Ibarat belalang sembah yang sedang berburu, siapa sangka ada burung pipit datang dan membabat habis belalang dan mangsanya sekaligus; keadaan seperti itu sungguh membuat kesal.
Keduanya sudah saling memahami.
"Aku mengerti," jawab Li Zu'e sambil mengangguk.
...
"Hari ini saat di perpustakaan istana, adakah hal menarik yang kau lihat?" tanya Li Zu'e setelah selesai memberikan perintah, kini ia mengobrol santai dengan Gao Baode, menanyakan pengalamannya hari itu.
Sebenarnya hari ini Gao Baode tidak melakukan apa-apa, hanya melihat kebodohan dan sifat kekanak-kanakannya sendiri.
"Hampir saja aku berkelahi di perpustakaan istana tadi," ujar Gao Baode tanpa berniat menyembunyikan apapun dari permaisuri.

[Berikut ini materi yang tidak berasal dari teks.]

Lemma decode_loop_safe f : forall buf base buflen outlen pos o out, Forall is_u8 buf -> Forall is_u8 out ->
  0 <= base -> 0 <= pos <= buflen -> base + buflen <= zlen buf -> buflen - pos <= Z.of_nat f ->
  2 <= outlen <= zlen out -> 0 <= o < outlen ->
  exists v q, decode_loop f buf base buflen outlen pos o out = Ok (v, q) /\ zlen q = zlen out /\
    (v = -1 \/ 0 < v <= buflen /\ exists s r, q = cstr s r /\ nul_free s /\ zlen s < outlen).
Proof.
  induction f as [|f IH]; intros buf base buflen outlen pos o out Ub Uo Hb Hp Hl Hf Hol Ho; cbn [decode_loop].
  { rewrite (proj2 (Z.ltb_ge _ _)) by lia. eexists _, _. split; [done|]. split; [done|]. by left. }
  destruct (Z.ltb_spec pos buflen); [|eexists _, _; split; [done|]; split; [done|]; by left].
  destruct (rd_u8 buf (base + pos) Ub) as (len & -> & Hlu); [lia|]. rewrite bind_ret.
  assert (Hfin : forall q k, Forall is_u8 q -> zlen q = zlen out -> (Z.of_nat k < outlen) -> q !! k = Some 0 ->
    exists v q', Ok (pos + 1, q) = Ok (v, q') /\ zlen q' = zlen out /\
      (v = -1 \/ 0 < v <= buflen /\ exists s r, q' = cstr s r /\ nul_free s /\ zlen s < outlen)).
  { intros q k Uq Lq Hk Hz. destruct (cstr_of q k Uq Hz) as (s & r & Hq & Hs & Hsl).
    eexists _, _. split; [done|]. split; [done|]. right. split; [lia|]. exists s, r. unfold zlen. repeat split; done || lia. }
  destruct (Z.eqb_spec len 0) as [->|Hlen0].
  - destruct (o =? 0).
    + destruct (wr_u8 out 0 46 Uo) as (o1 & -> & U1 & L1 & _); [by vm_compute|lia|]. rewrite bind_ret.
      destruct (wr_u8 o1 1 0 U1) as (o2 & -> & U2 & L2 & Hz); [by vm_compute|lia|]. rewrite bind_ret.
      apply (Hfin o2 1%nat); done || lia.
    + destruct (wr_u8 out o 0 Uo) as (o1 & -> & U1 & L1 & Hz); [by vm_compute|lia|]. rewrite bind_ret.
      apply (Hfin o1 (Z.to_nat o)); done || lia.
  - destruct (Z.leb_spec outlen (o + len + 1)); [eexists _, _; split; [done|]; split; [done|]; by left|].
    unfold is_u8 in Hlu.
    assert (Hdot : exists out1, (if o =? 0 then Ok out else wr out o 46) = Ok out1 /\ Forall is_u8 out1 /\ zlen out1 = zlen out).
    { destruct (o =? 0); [by exists out|]. destruct (wr_u8 out o 46 Uo) as (o1 & -> & U1 & L1 & _);
        [by vm_compute|lia|by exists o1]. }
    destruct Hdot as (out1 & -> & U1 & L1). rewrite bind_ret.
    set (o1 := if o =? 0 then o else o + 1). assert (Ho1 : 0 <= o1 <= o + 1) by (unfold o1; destruct (o =? 0); lia).
    destruct (copy_in_safe (Z.to_nat len) buf base buflen (pos + 1) o1 out1)
      as (p' & o' & out' & -> & Hp' & Ho' & L' & U'); [done|done|lia..|]. rewrite bind_ret.
    rewrite <- L1, <- L'. apply IH; done || lia.
Qed.

(** A C string without the zero: up to its first dot, and from there on. *)
Lemma label_split s : nul_free s -> exists l t, s = l ++ t /\ nul_free l /\ (46 ∉ l) /\
  (t = [] \/ exists t', t = 46 :: t' /\ nul_free t').
Proof.
  induction s as [|c s IH]; intros Hs.
  { exists [], []. repeat split; [constructor|apply not_elem_of_nil|by left]. }
  apply Forall_cons in Hs as [Hc Hs]. destruct (decide (c = 46)) as [->|Hne].
  { exists [], (46 :: s). repeat split; [constructor|apply not_elem_of_nil|right; by exists s]. }
  destruct (IH Hs) as (l & t & -> & Hl & Hd & Ht). exists (c :: l), t.
  repeat split; [by constructor| |done]. by apply not_elem_of_cons.
Qed.

Lemma encode_end_safe out base outlen o : 0 <= base -> 0 <= o -> base + outlen <= zlen out ->
  exists v out', encode_end out base outlen o = Ok (v, out') /\ zlen out' = zlen out /\
    (v = -1 \/ v = o + 1 /\ v <= outlen).
Proof.
  intros. unfold encode_end. destruct (Z.leb_spec outlen o); [eexists _, _; split; [done|]; split; [done|by left]|].
  rewrite wr_in by lia. rewrite bind_ret. eexists _, _. split; [done|]. split; [apply zlen_insert|right; lia].
Qed.

Lemma encode_loop_safe f : forall s r out base outlen o, nul_free s -> (length s <= f)%nat -> zlen s <= 255 ->
  0 <= base -> 0 <= o -> base + outlen <= zlen out ->
  exists v out', encode_loop f (cstr s r) out base outlen o = Ok (v, out') /\ zlen out' = zlen out /\
    (v = -1 \/ 0 < v <= outlen /\ v <= o + zlen s + 2).
Proof.
  induction f as [|f IH]; intros s r out base outlen o Hs Hf H255 Hb Ho Hl.
  - destruct s; [|cbn in Hf; lia]. destruct (encode_end_safe out base outlen o Hb Ho Hl) as (v & out' & E & L & Hv).
    exists v, out'. cbn. rewrite E. split; [done|]. split; [done|]. destruct Hv as [->|[-> ?]]; [by left|right].
    unfold zlen; cbn; lia.
  - destruct (label_split s Hs) as (l & t & -> & Hln & Hld & Ht).
    pose proof (zlen_nonneg l) as Hl0. pose proof (zlen_nonneg t) as Ht0. rewrite zlen_app in *.
    destruct (decide (l = [])) as [->|Hlne].
    + destruct (encode_end_safe out base outlen o Hb Ho Hl) as (v & out' & E & L & Hv). exists v, out'.
      split; [|split; [done|destruct Hv as [->|[-> ?]]; [by left|right; change (zlen []) with 0; lia]]].
      destruct Ht as [->|(t' & -> & _)]; cbn; exact E.
    + assert (Hlab : label_ok l) by (split; [done|split; [lia|done]]).
      destruct (Z.leb_spec outlen (o + 1 + zlen l)) as [Hbig|Hfit].
      * exists (-1), out. split; [|split; [done|by left]].
        destruct l as [|a l']; [done|]. apply Forall_cons in Hln as Hln'. destruct Hln' as [[Ha Ha0] _].
        cbn [encode_loop]. assert (Hr : rd (cstr ((a :: l') ++ t) r) 0 = Ok a) by done. rewrite Hr, bind_ret.
        rewrite (proj2 (Z.eqb_neq _ _)) by done. unfold cstr. rewrite <- app_assoc.
        destruct Ht as [->|(t' & -> & _)].
        -- change ([] ++ 0 :: r) with (0 :: r). rewrite (scan_label_spec (a :: l') 0) by (done || by left). rewrite bind_ret.
           rewrite (proj2 (Z.eqb_neq _ _)) by (unfold zlen; cbn; lia). by rewrite (proj2 (Z.leb_le _ _)).
        -- change ((46 :: t') ++ 0 :: r) with (46 :: t' ++ 0 :: r). rewrite (scan_label_spec (a :: l') 46) by (done || by right). rewrite bind_ret.
           rewrite (proj2 (Z.eqb_neq _ _)) by (unfold zlen; cbn; lia). by rewrite (proj2 (Z.leb_le _ _)).
      * assert (H1 : zlen (zlen l :: l) = 1 + zlen l) by (unfold zlen; cbn [length]; lia).
        assert (Hlf : (1 <= length l)%nat) by (destruct l; [done|cbn; lia]). rewrite length_app in Hf.
        unfold cstr. rewrite <- app_assoc. destruct Ht as [->|(t' & -> & Ht')].
        -- cbn [app]. rewrite encode_loop_label by (done || lia || by left). cbn [Z.eqb].
           destruct (encode_end_safe (splice out (base + o) (zlen l :: l)) base outlen (o + 1 + zlen l))
             as (v & out' & E & L & Hv); [lia|lia|rewrite zlen_splice; lia|].
           exists v, out'. split; [destruct f; exact E|]. rewrite L, zlen_splice by lia. split; [done|].
           change (zlen (@nil Z)) with 0 in *. destruct Hv as [->|?]; [by left|right; lia].
        -- rewrite <- app_comm_cons. rewrite encode_loop_label by (done || lia || by right).
           change (46 =? 46) with true. cbv iota.
           assert (H46 : zlen (46 :: t') = 1 + zlen t') by (unfold zlen; cbn [length]; lia). rewrite H46 in *.
           destruct (IH t' r (splice out (base + o) (zlen l :: l)) base outlen (o + 1 + zlen l))
             as (v & out' & E & L & Hv); [done|cbn [length] in Hf; lia|lia|lia|lia|rewrite zlen_splice; lia|].
           exists v, out'. split; [exact E|]. rewrite L, zlen_splice by lia. split; [done|].
           destruct Hv as [->|?]; [by left|right; lia].
Qed.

Ia pun menceritakan semua kejadian yang baru saja disaksikannya pada Li Zu'e.
Di dalam istana, ia memang kerap diperlakukan bak bintang utama, namun tetap saja ada orang yang tak tahu diri.
Yang ia maksud adalah Han Feng; Han Feng melontarkan sindiran tajam yang benar-benar menyinggung perasaan.
Li Zu'e hanya menghela napas pelan.
"Kau memang selalu penasaran akan sesuatu. Suatu hari nanti, kau akan merasakan pahitnya kehidupan," gumam Li Zu'e. "Dengan statusmu sekarang, mana mungkin Han Feng berani menyinggungmu?"
"Ada Ibu di belakangku, tentu aku tak perlu takut," jawab Gao Baode sambil berseloroh.